Dataset entries
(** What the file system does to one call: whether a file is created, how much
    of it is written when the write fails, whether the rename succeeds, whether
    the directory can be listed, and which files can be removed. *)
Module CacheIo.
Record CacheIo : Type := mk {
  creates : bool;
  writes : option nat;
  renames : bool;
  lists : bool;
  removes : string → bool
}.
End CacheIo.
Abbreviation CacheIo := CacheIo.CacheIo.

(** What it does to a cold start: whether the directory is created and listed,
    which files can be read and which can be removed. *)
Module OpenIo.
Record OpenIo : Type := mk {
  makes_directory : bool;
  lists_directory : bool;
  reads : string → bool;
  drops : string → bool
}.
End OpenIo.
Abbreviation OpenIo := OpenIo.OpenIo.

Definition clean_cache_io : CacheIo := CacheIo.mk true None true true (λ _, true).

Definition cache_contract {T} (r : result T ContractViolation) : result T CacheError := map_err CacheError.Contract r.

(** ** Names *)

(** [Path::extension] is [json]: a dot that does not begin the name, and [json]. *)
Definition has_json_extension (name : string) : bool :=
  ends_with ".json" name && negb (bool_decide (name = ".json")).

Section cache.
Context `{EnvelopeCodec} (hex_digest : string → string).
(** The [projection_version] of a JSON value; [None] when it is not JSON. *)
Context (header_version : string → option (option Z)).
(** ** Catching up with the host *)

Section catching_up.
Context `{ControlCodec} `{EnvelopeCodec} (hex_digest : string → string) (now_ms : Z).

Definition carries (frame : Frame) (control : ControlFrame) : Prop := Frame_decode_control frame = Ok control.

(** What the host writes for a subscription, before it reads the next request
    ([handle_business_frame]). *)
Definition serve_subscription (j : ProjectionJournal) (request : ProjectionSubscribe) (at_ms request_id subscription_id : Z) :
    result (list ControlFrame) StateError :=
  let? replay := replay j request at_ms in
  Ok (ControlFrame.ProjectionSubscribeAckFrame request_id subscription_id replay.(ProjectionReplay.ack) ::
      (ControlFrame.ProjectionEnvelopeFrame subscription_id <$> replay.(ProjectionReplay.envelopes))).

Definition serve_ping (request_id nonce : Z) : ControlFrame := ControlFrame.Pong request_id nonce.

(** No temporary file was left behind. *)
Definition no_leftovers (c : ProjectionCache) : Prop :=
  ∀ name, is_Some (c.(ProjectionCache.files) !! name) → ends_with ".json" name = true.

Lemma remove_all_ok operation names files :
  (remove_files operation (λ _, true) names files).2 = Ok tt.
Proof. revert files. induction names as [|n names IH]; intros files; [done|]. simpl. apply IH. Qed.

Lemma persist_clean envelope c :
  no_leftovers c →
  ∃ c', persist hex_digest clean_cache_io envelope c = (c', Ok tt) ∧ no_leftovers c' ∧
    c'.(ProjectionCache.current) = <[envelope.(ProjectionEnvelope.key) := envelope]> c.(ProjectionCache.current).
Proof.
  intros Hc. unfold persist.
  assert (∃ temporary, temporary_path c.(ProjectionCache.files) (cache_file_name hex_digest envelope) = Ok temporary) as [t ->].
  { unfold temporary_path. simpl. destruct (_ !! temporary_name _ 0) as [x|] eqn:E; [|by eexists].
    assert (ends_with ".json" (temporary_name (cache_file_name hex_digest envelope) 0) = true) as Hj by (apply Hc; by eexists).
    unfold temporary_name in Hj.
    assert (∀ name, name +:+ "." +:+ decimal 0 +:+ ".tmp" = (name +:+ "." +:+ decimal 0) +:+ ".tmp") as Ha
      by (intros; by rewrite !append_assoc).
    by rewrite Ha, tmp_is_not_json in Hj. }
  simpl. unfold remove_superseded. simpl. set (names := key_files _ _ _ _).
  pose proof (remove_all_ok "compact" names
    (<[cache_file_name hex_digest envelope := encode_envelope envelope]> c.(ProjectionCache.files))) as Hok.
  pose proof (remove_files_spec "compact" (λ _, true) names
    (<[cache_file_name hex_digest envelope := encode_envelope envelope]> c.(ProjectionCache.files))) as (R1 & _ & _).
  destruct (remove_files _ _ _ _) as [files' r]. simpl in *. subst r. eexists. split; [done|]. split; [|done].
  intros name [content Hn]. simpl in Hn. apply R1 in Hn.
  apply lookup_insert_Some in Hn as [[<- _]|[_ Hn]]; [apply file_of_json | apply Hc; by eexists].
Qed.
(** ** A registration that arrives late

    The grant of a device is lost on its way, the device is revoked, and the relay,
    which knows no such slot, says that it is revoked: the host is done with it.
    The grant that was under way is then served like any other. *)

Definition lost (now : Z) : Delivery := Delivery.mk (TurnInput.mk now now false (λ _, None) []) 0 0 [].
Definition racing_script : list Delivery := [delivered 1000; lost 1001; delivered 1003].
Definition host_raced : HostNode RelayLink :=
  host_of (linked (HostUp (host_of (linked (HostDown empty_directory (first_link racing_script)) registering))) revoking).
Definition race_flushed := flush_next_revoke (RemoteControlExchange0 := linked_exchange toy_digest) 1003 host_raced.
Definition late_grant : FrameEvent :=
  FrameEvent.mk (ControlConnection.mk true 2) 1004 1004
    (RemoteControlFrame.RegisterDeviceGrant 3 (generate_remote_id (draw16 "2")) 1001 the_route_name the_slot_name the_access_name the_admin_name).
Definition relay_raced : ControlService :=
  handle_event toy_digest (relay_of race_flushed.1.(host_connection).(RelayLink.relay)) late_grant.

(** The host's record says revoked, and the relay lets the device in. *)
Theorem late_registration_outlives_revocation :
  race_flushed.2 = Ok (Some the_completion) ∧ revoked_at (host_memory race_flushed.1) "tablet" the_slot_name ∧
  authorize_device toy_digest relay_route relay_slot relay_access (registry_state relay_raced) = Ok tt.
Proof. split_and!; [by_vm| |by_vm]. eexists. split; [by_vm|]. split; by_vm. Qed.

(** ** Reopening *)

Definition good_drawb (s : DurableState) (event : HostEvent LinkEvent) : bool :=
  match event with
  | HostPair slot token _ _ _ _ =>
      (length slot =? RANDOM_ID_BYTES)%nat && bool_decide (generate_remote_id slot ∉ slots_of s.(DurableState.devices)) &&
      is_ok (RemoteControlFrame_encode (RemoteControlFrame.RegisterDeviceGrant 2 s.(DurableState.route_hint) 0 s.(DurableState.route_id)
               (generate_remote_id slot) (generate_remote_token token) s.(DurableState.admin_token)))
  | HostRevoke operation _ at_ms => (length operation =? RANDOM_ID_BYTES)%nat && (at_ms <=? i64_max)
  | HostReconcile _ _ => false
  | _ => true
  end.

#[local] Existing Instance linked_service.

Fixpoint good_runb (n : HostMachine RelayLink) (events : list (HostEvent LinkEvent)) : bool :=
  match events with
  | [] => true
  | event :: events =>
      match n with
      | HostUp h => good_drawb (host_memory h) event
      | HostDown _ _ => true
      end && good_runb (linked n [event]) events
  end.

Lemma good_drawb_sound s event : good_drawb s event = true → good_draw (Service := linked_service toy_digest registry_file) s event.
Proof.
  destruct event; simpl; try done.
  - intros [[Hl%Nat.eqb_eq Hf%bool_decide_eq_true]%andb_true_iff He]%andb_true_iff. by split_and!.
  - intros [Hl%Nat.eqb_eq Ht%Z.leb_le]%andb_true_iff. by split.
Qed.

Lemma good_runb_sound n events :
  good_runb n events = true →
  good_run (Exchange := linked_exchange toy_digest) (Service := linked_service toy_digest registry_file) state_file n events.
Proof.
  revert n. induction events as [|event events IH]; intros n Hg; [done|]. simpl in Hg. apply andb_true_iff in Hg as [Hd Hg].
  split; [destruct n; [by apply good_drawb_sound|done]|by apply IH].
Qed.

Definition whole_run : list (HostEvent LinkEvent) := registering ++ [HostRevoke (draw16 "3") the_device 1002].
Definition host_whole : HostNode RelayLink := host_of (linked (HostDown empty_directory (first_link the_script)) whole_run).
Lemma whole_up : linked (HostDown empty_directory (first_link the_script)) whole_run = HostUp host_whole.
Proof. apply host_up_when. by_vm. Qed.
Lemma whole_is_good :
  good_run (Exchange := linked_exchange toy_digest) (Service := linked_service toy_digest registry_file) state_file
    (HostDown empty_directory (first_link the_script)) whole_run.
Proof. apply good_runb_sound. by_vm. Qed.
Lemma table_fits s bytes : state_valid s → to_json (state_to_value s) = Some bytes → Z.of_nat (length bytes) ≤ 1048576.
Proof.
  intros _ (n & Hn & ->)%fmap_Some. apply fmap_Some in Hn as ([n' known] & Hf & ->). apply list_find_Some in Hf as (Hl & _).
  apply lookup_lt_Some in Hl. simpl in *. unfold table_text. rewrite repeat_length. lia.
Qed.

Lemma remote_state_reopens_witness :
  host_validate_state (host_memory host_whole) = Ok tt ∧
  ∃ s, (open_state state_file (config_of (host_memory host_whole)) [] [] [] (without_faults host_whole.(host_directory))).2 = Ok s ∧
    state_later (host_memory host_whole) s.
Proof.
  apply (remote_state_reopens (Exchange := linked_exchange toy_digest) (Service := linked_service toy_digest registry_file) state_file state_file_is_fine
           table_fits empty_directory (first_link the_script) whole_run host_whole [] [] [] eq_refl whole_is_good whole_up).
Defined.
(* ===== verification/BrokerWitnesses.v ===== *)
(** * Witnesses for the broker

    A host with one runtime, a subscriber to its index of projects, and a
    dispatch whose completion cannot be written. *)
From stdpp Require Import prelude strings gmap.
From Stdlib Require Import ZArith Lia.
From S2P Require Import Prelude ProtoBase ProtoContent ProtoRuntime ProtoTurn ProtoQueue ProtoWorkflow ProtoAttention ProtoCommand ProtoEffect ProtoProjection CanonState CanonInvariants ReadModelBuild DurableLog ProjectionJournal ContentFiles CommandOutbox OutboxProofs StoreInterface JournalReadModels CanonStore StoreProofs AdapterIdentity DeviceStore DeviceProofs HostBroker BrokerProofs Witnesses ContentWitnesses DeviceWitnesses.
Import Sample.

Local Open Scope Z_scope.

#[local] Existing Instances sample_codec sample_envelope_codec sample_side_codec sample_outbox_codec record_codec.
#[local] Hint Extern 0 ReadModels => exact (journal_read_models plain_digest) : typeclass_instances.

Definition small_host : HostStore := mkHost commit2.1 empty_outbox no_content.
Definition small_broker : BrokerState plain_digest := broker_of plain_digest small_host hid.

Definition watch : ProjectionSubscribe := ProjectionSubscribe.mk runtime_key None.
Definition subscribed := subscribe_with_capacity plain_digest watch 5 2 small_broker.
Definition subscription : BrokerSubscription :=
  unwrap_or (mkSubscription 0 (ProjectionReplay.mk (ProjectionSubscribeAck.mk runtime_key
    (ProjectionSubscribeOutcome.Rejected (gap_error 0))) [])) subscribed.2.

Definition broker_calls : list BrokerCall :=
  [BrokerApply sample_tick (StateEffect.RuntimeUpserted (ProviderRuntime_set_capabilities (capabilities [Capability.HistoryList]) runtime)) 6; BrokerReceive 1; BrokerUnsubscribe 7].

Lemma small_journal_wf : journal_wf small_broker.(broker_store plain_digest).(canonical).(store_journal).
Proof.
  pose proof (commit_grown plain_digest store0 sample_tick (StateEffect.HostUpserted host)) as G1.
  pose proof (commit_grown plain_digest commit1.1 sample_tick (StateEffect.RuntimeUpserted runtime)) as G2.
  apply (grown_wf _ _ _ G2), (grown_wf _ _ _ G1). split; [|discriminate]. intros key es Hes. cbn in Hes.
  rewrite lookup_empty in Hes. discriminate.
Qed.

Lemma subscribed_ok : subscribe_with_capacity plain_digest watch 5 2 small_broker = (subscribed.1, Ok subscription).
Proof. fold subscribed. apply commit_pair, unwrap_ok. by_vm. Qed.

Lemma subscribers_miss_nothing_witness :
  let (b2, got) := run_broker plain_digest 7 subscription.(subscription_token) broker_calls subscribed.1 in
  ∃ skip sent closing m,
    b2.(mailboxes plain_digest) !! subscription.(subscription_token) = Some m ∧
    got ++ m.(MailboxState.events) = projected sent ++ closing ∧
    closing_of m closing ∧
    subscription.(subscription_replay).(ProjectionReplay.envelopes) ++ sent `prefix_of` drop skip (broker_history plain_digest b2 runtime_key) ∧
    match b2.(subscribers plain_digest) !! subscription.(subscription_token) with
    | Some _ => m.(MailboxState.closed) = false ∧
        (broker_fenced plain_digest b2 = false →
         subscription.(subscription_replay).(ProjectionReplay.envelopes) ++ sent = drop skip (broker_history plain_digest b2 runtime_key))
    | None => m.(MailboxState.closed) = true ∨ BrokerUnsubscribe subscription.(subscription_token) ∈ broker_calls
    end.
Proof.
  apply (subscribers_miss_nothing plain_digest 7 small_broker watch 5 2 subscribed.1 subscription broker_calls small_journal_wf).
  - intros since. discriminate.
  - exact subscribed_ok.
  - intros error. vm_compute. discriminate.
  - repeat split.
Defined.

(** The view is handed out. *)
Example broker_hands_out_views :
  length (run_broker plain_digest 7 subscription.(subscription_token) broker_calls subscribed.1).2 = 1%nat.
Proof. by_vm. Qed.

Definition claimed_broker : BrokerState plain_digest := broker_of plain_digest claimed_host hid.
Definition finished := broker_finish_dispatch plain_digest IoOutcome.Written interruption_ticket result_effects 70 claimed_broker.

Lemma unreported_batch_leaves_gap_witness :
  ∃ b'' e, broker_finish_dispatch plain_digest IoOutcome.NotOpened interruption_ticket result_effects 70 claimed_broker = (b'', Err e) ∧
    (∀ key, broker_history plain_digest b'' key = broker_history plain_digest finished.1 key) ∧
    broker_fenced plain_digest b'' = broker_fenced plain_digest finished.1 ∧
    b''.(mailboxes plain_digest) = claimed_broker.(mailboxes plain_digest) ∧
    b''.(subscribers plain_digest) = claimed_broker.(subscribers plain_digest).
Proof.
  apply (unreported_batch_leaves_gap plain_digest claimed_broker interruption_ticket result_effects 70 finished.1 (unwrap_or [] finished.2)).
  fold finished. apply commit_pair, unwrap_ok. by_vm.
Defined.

* EXERCISE DESCRIPTION *
Copy out the range of lines above starting at the line with "result (list ControlFrame)" and ending at the line with "Definition no_leftovers (c", exactly and including both.

* WRITTEN REPLY *
    result (list ControlFrame) StateError :=
  let? replay := replay j request at_ms in
  Ok (ControlFrame.ProjectionSubscribeAckFrame request_id subscription_id replay.(ProjectionReplay.ack) ::
      (ControlFrame.ProjectionEnvelopeFrame subscription_id <$> replay.(ProjectionReplay.envelopes))).

Definition serve_ping (request_id nonce : Z) : ControlFrame := ControlFrame.Pong request_id nonce.

(** No temporary file was left behind. *)
Definition no_leftovers (c : ProjectionCache) : Prop :=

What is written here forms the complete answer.